Another month. Another "no".
It is hard. My heart aches. My body aches. I don't want this. I want a baby, not another "no".
Today I am just feeling sad. I had hope that this would be the month. The month we would celebrate. The month we would prepare for a new life. But it is not this month.
I start to think, what if it is never? What if there is no future hope that there will be "the month"?
Then I feel guilty. I have 3 amazing blessings from God. Do I deserve 1 more? Why am I not content with what I have?
I whisper to my God "Why not now?" and He gently whispers back "Because My timing is perfect and I want the best for you."

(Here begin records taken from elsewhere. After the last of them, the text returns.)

(** * MachineLearningStocks: a shallow embedding of the pipeline

    The development follows the repository file by file:
    - [Py]            : the Python values the code computes with: floats
                        (exact rationals, with [NaN]), exceptions, masks;
    - [Pandas]        : the fragment of the data-frame library the code calls
                        ([dropna], [reindex], [ffill], [.loc], [.empty]);
    - [Logging]       : computations that log, and return or raise;
    - [Backtesting]   : backtesting.py ([load_data], [split_data],
                        [evaluate_model], [calculate_returns], [backtest]);
    - [StockPrediction] : the head of stock_prediction.py;
    - [Regex]         : a backtracking matcher with the priorities of
                        Python's [re], and the two patterns of the extractor;
    - [Values]        : value-list entries, dates, rounding;
    - [ParsingKeystats] and [CurrentData] : parsing_keystats.py and
                        current_data.py;
    - [Utils]         : the normaliser of utils.py, after the specification.

    The second part holds the definitions that word the specification and
    the concrete scenarios; the third part the theorems.

    Floats are modelled as exact rationals extended with NaN: rounding error
    of binary floating point is outside the model. Library calls whose result
    the code only passes on (reading a file, the random draw of a split, the
    classifier, [strptime] and [time.mktime]) are parameters. The local time
    zone is its offset from UTC at each instant, so that daylight saving is
    a change of the offset. *)

From Stdlib Require Import List Bool Arith ZArith QArith Qround Lia.
From Stdlib Require Import Ascii String.
Import ListNotations.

I find comfort in my Heavenly Father. I seek His face and find contentment there. I find peace and comfort. I find grace and love.
On days like today, when my heart is full of guilt, pain, and sadness, I draw near to Him. I seek comfort in His word. I also veg out on the couch and eat chocolate, but that is another topic.
I am reminded, gently, by my Heavenly Father, that His grace is all I need. That it is okay to be weak, because in my weakness, He is made great.
This month is not the month. We may never experience the joy of another "month". We have had the joy of welcoming 3 precious lives into this world and 1 in to Heaven's nursery. That may be all God has in store for us. But my heart still longs for 1 more. Maybe because I want to fill the void left by the loss of Baby Sophie. Maybe because I am selfish.
Maybe because God has laid it on my heart that our family is not finished-but the completion may be through ways I don't yet understand. My human brain is so limited, I cannot see the glory God has in store for us. I only see 1 answer to my prayers when God may have something beyond my imagination in store.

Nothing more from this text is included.